Do I need to remove the ID-variable from both the model and recipe to make the Plumber API work?
#Load libraries
library(recipes)
library(parsnip)
library(workflows)
library(pins)
library(plumber)
library(stringi)
#Upload data
data(Sacramento, package = "modeldata")
#Create fake IDs for testing
Sacramento$Fake_ID <- stri_rand_strings(nrow(Sacramento), 10)
# Train model
Sacramento_recipe <- recipe(formula = price ~ type + sqft + beds + baths + zip + Fake_ID, data = Sacramento) %>%
update_role(Fake_ID, new_role = "ID") %>%
step_zv(all_predictors())
rf_spec <- rand_forest(mode = "regression") %>% set_engine("ranger")
rf_fit <-
workflow() %>%
add_model(rf_spec) %>%
add_recipe(Sacramento_recipe) %>%
fit(Sacramento)
# Create vetiver object
v <- vetiver::vetiver_model(rf_fit, "sacramento_rf")
v
# Allow for model versioning and sharing
model_board <- board_temp()
model_board %>% vetiver_pin_write(v)
# Deploying model
pr() %>%
vetiver_api(v) %>%
pr_run(port = 8088)
如果你对这篇内容有疑问,欢迎到本站社区发帖提问 参与讨论,获取更多帮助,或者扫码二维码加入 Web 技术交流群。
绑定邮箱获取回复消息
由于您还没有绑定你的真实邮箱,如果其他用户或者作者回复了您的评论,将不能在第一时间通知您!
发布评论
评论(1)
截至今天,香根草寻找“模具”
workflows::extract_mold(rf_fit)
并且只取出预测变量来创建 ptype。但是,当您从工作流程中进行预测时,它确实需要所有变量,包括非预测变量。如果您已经使用非预测变量训练了模型,那么从今天开始,您可以通过传入自定义ptype
来使 API 工作:创建于 2022 年 3 月 10 日,由 reprex 包 (v2.0.1)
您是否正在使用非预测变量训练生产模型?您介意在 GitHub 上提出问题来进一步解释您的用例吗?

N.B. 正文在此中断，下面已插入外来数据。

(** * Commission report (sistema-comissoes): a shallow embedding

    The development follows the Python sources

    - [audaz_comissoes/number.py]          ([parse_ptbr_number]),
    - [audaz_comissoes/sheets_client.py]   ([_safe_headers],
      [_get_records_tolerant], [_records_to_df], [read_sheet_by_gid]),
    - [audaz_comissoes/mysql_repo.py]      ([get_shipment_dates_by_number],
      [get_dates_by_shipment_number]),
    - [scripts/test_sales_exec_comp_by_date_creation_and_date_comission.py]
      (the report script), and
    - [scripts/test_danielle_set_out_pay_dez.py] (its one-person variant).

    Part I models the pieces of the Python runtime the sources call
    ([str] methods, [float], [Decimal], [round]); part II the tables and
    the effects; part III the functions of the repository; part IV the
    properties. *)

From Stdlib Require Import ZArith List String Ascii Bool Lia.
From Stdlib Require Import Sorting.Permutation Sorting.Sorted.
From Stdlib Require Import Floats.SpecFloat Floats.PrimFloat Floats.FloatOps.
Import ListNotations.

#[local] Set Warnings "-inexact-float".
#[local] Open Scope string_scope.
#[local] Open Scope Z_scope.

(* ================================================================== *)
(** * Part I.  The Python runtime *)
(* ================================================================== *)

(** ** Text

    A Python [str] is a sequence of code points.  The model keeps the
    code points below U+0100 (Latin-1, which holds the Portuguese
    alphabet): a [string] is read as one code point per character.  On
    that range the Unicode tables the sources rely on are finite and are
    written out below. *)

Module Text.
(** *** The trace against the operating system *)

(** [answers os w e w']: from the world [w], the call recorded in [e] got
    the answer recorded in [e] and left the world [w']. *)
Definition answers (os : OS) (w : world os) (e : event) (w' : world os)
    : Prop :=
  match e with
  | EvRegOpenKeyEx h s o sam r h' =>
      sys_RegOpenKeyEx os h s o sam w = (r, h', w')
  | EvRegEnumKeyEx h i cch r name cch' =>
      sys_RegEnumKeyEx os h i cch w = (r, name, cch', w')
  | EvRegGetValue h s fl cb r data cb' =>
      sys_RegGetValue os h s fl cb w = (r, data, cb', w')
  | EvGetFileAttributes p r =>
      sys_GetFileAttributes os p w = (r, w')
  | EvCreateProcess c b fl d si ok pi =>
      sys_CreateProcess os c b fl d si w = (ok, pi, w')
  | EvWaitForSingleObject h ms r =>
      sys_WaitForSingleObject os h ms w = (r, w')
  | EvCloseHandle h ok =>
      sys_CloseHandle os h w = (ok, w')
  | EvGetLastError r =>
      sys_GetLastError os w = (r, w')
  | EvMessageBox text caption style =>
      sys_MessageBox os text caption style w = w'
  | EvExitProcess _ => w = w'
  end.

(** A trace that leads from one world to another, call by call. *)
Inductive chain (os : OS) : world os -> list event -> world os -> Prop :=
| chain_nil w : chain os w [] w
| chain_cons w e w1 t w' :
    answers os w e w1 -> chain os w1 t w' -> chain os w (e :: t) w'.

(** [m'] does what [m] does whenever [m] comes to an end. *)
Definition extends {os : OS} {A : Type} (m m' : M os A) : Prop :=
  forall w r w' t, m w = (r, w', t) -> r <> Unfinished -> m' w = (r, w', t).

(** A computation whose trace is such a chain, whatever the world it
    starts from. *)
Definition chained {os : OS} {A : Type} (m : M os A) : Prop :=
  forall w, chain os w (trace (m w)) (final (m w)).

(** *** Predicates on entries of the trace *)

(** An entry that touches no key but [root]: it opens none, and when it
    enumerates or reads, it does so under [root]. *)
Definition on_key (root : HKEY) (e : event) : Prop :=
  match e with
  | EvRegOpenKeyEx _ _ _ _ _ _ => False
  | EvRegEnumKeyEx h _ _ _ _ _ => h = root
  | EvRegGetValue h _ _ _ _ _ _ => h = root
  | _ => True
  end.

(** A call that cannot change the registry or the file system: opening a
    key counts only with the read rights and no option set. *)
Definition read_only (e : event) : Prop :=
  match e with
  | EvRegOpenKeyEx _ _ options sam _ _ =>
      options = 0 /\ sam = Z.lor KEY_READ KEY_ENUMERATE_SUB_KEYS
  | _ => True
  end.

(** A call that concerns the child process. *)
Definition process_call (e : event) : Prop :=
  match e with
  | EvCreateProcess _ _ _ _ _ _ _ => True
  | EvWaitForSingleObject _ _ _ => True
  | EvCloseHandle _ _ => True
  | _ => False
  end.

Definition is_CloseHandle (e : event) : Prop :=
  match e with
  | EvCloseHandle _ _ => True
  | _ => False
  end.

(** A [CreateProcess] entry whose command line and working directory are
    those built from [path]. *)
Definition spawns_from (path : string) (e : event) : Prop :=
  match e with
  | EvCreateProcess c _ _ d _ _ _ =>
      c = (path ++ "python.exe" ++ " -m winsync.run")%string /\ d = path
  | _ => True
  end.

Definition is_CreateProcess (e : event) : Prop :=
  match e with
  | EvCreateProcess _ _ _ _ _ _ _ => True
  | _ => False
  end.

(** The end of a run that closes the handles of the child: both closed, or
    the failure of one of the two [CloseHandle] calls reported. *)
Definition closes (pi : PROCESS_INFORMATION) (r : result unit)
    (tc : list event) : Prop :=
  (tc = [EvCloseHandle (hProcess pi) true; EvCloseHandle (hThread pi) true]
   /\ r = Returned tt) \/
  (exists e te,
     reported "CloseHandle (process)" e te /\
     tc = EvCloseHandle (hProcess pi) false :: EvGetLastError e :: te /\
     r = Exited e) \/
  (exists e te,
     reported "CloseHandle (thread)" e te /\
     tc = EvCloseHandle (hProcess pi) true
          :: EvCloseHandle (hThread pi) false :: EvGetLastError e :: te /\
     r = Exited e).

(** The end of a run whose wait did not return normally. *)
Definition wait_error (wr : DWORD) (r : result unit) (tc : list event)
    : Prop :=
  (wr = WAIT_ABANDONED /\ tc = announced "Wait abandoned" /\ r = Exited 255) \/
  (wr = WAIT_TIMEOUT /\
   tc = announced "Timout reached, should have waited indefinately." /\
   r = Exited 255) \/
  (wr = WAIT_FAILED /\
   exists e te,
     reported "WaitForSingleObject" e te /\
     tc = EvGetLastError e :: te /\ r = Exited e).

(** A wait entry whose answer is a documented one. *)
Definition wait_entry_documented (e : event) : Prop :=
  match e with
  | EvWaitForSingleObject _ _ r => wait_documented r
  | _ => True
  end.

(** *** Why the process exited *)

(** The error code of a registry call, which is its return value, when the
    program treats the call as failed: any value but ERROR_SUCCESS, and for
    an enumeration any value but ERROR_SUCCESS and ERROR_NO_MORE_ITEMS. *)
Definition error_code_of (e : event) : option DWORD :=
  match e with
  | EvRegOpenKeyEx _ _ _ _ r _ =>
      if r =? ERROR_SUCCESS then None else Some r
  | EvRegEnumKeyEx _ _ _ r _ _ =>
      if (r =? ERROR_SUCCESS) || (r =? ERROR_NO_MORE_ITEMS) then None
      else Some r
  | EvRegGetValue _ _ _ _ r _ _ =>
      if r =? ERROR_SUCCESS then None else Some r
  | _ => None
  end.
Definition cleanup_temp_files (year : Z) (company_code company_name : string) : M unit :=
  remove_each (file_targets year company_code company_name).

End Cleanup.

(** *** The analysis block of query_company

    Lines 413-687 of [app.py]: the block entered with [run_analysis] set,
    for the job [(year, company_code)] known to the database as [esg_id],
    with the [report_info] of [validate_report_exists] and the
    [resume_from] computed before it (the planner's answer on a resume,
    ["stage1"] on a first run). *)

Section Pipeline.
Variable cfg : config.
Variable svc : services.
Variables (year : Z) (company_code esg_id : string).
Variable report_info : gmap string string.
Variable resume_from : string.

Definition failed_response (message : string) : response :=
  {| r_status := "failed"; r_message := message; r_esg_id := esg_id;
     r_data := None; r_code := 500 |}.

(** Stage 1: download the report, or reuse the one on disk. *)
Definition stage1_download : M string :=
  if bool_decide (resume_from ∈ ["stage1"]) then
    update_analysis_status esg_id "stage1";;
    downloaded ← call DownloadReport (download_esg_report svc year company_code);
    let '(download_success, pdf_path_or_error) := downloaded : bool * string in
    if negb download_success then
      update_analysis_status esg_id "failed";;
      mark_processing_end esg_id;;
      respond (failed_response ("下載失敗: " +:+ pdf_path_or_error))
    else ret pdf_path_or_error
  else
    found ← read_disk (λ d, check_pdf_exists cfg d year company_code);
    print ("⏭️ Stage 1 已完成，跳過（PDF: " +:+ found.2 +:+ "）");;
    ret found.2.

(** Target of [WordCloudThread]: any exception becomes a failure
    report. What the thread leaves in [wordcloud_result] ([None] is the
    variable left unset by a thread that is still running) and its
    events in the journal. *)
Definition run_wordcloud (pdf_path : string) : option wordcloud_report * list event :=
  match generate_wordcloud svc year company_code pdf_path false with
  | None => (None, [Called WordCloud])
  | Some (Ok report) => (Some report, [Called WordCloud])
  | Some (Raise e) =>
      (Some {| wc_success := false; wc_skipped := false; wc_error := Some (exn_text e) |},
       [Called WordCloud; Printed ("⚠️ Word Cloud 生成錯誤: " +:+ exn_text e)])
  end.

(** Target of [AIAnalysisThread]. Its handler re-raises, but inside the
    thread: [threading.Thread] hands an exception that leaves the
    target to [threading.excepthook], which prints it, and the thread
    ends; [join()] returns normally and [analysis_result] keeps its
    initial [None]. What the thread leaves in [analysis_result], its
    events, and the disk. *)
Definition run_ai_analysis (pdf_path : string) (d : filesystem)
    : option (gmap string string) * list event * filesystem :=
  let '(r, d') :=
    analyze_esg_report svc pdf_path year company_code
      (dict_get report_info "company_name" "") (dict_get report_info "sector" "") d in
  match r with
  | Ok analysis => (Some analysis, [Called AIAnalysis], d')
  | Raise e =>
      (None,
       [Called AIAnalysis;
        Printed ("Exception in thread AIAnalysisThread: " +:+ exn_text e)],
       d')
  end.

(** From [wordcloud_thread.start()] to the return of [ai_thread.join()]:
    both targets run side by side; the journal takes their events in
    the order of [thread_schedule]. *)
Definition run_threads (pdf_path : string)
    : M (option wordcloud_report * option (gmap string string)) := λ w,
  let '(wordcloud_result, wordcloud_events) := run_wordcloud pdf_path in
  let '(analysis_result, analysis_events, d) := run_ai_analysis pdf_path (disk w) in
  (Next (wordcloud_result, analysis_result),
   with_disk
     (logged_each w
        (interleave (thread_schedule svc year company_code)
           wordcloud_events analysis_events))
     d).

(** Stage 2: word cloud and AI analysis side by side. *)
Definition stage2_analysis (pdf_path : string) : M (option (gmap string string)) :=
  if bool_decide (resume_from ∈ ["stage1"; "stage2"]) then
    update_analysis_status esg_id "stage2";;
    results ← run_threads pdf_path;
    let '(wordcloud_result, analysis_result) :=
      results : option wordcloud_report * option (gmap string string) in
    match wordcloud_result with
    | Some report =>
        if wc_success report then
          if wc_skipped report then print "ℹ️ Word Cloud 已存在，跳過生成" else ret ()
        else
          print ("⚠️ Word Cloud 生成失敗: " +:+ shown (wc_error report) +:+ "（不影響主流程）")
    | None => print "⚠️ Word Cloud 生成失敗: timeout（不影響主流程）"
    end;;
    ret analysis_result
  else
    print "⏭️ Stage 2 已完成，跳過 AI 分析";;
    ret (Some {[ "url" := "" ]}).

(** Stages 3, 4 and 5 share one shape: persist the stage, run the
    collaborator inside [try ... except Exception], print what it said;
    [said_done] are the lines for a report that succeeded and did not
    skip, each built from the dictionary right before it is printed. *)
Definition soft_stage (stage : string) (gate : list string) (c : collaborator)
    (run : filesystem → result step_report * filesystem)
    (said_done : gmap string json → list (result string))
    (said_skipped said_failed said_error stage_skipped : string) : M unit :=
  if bool_decide (resume_from ∈ gate) then
    update_analysis_status esg_id stage;;
    try_catch
      (report ← call c run;
       if success report then
         if skipped report then print said_skipped
         else print_each (said_done (details report))
       else print (said_failed +:+ shown (error report) +:+ "（不影響主流程）"))
      (λ e, print (said_error +:+ exn_text e +:+ "（不影響主流程）"))
  else print stage_skipped.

As of today, vetiver looks for the "mold"
workflows::extract_mold(rf_fit)
and only get the predictors out to create the ptype. But then when you predict from a workflow, it does require all the variables, including non-predictors. If you have trained a model with non-predictors, as of today you can make the API work by passing in a customptype
:Created on 2022-03-10 by the reprex package (v2.0.1)
Are you training models for production with non-predictor variables? Would you mind opening an issue on GitHub to explain your use case a little more?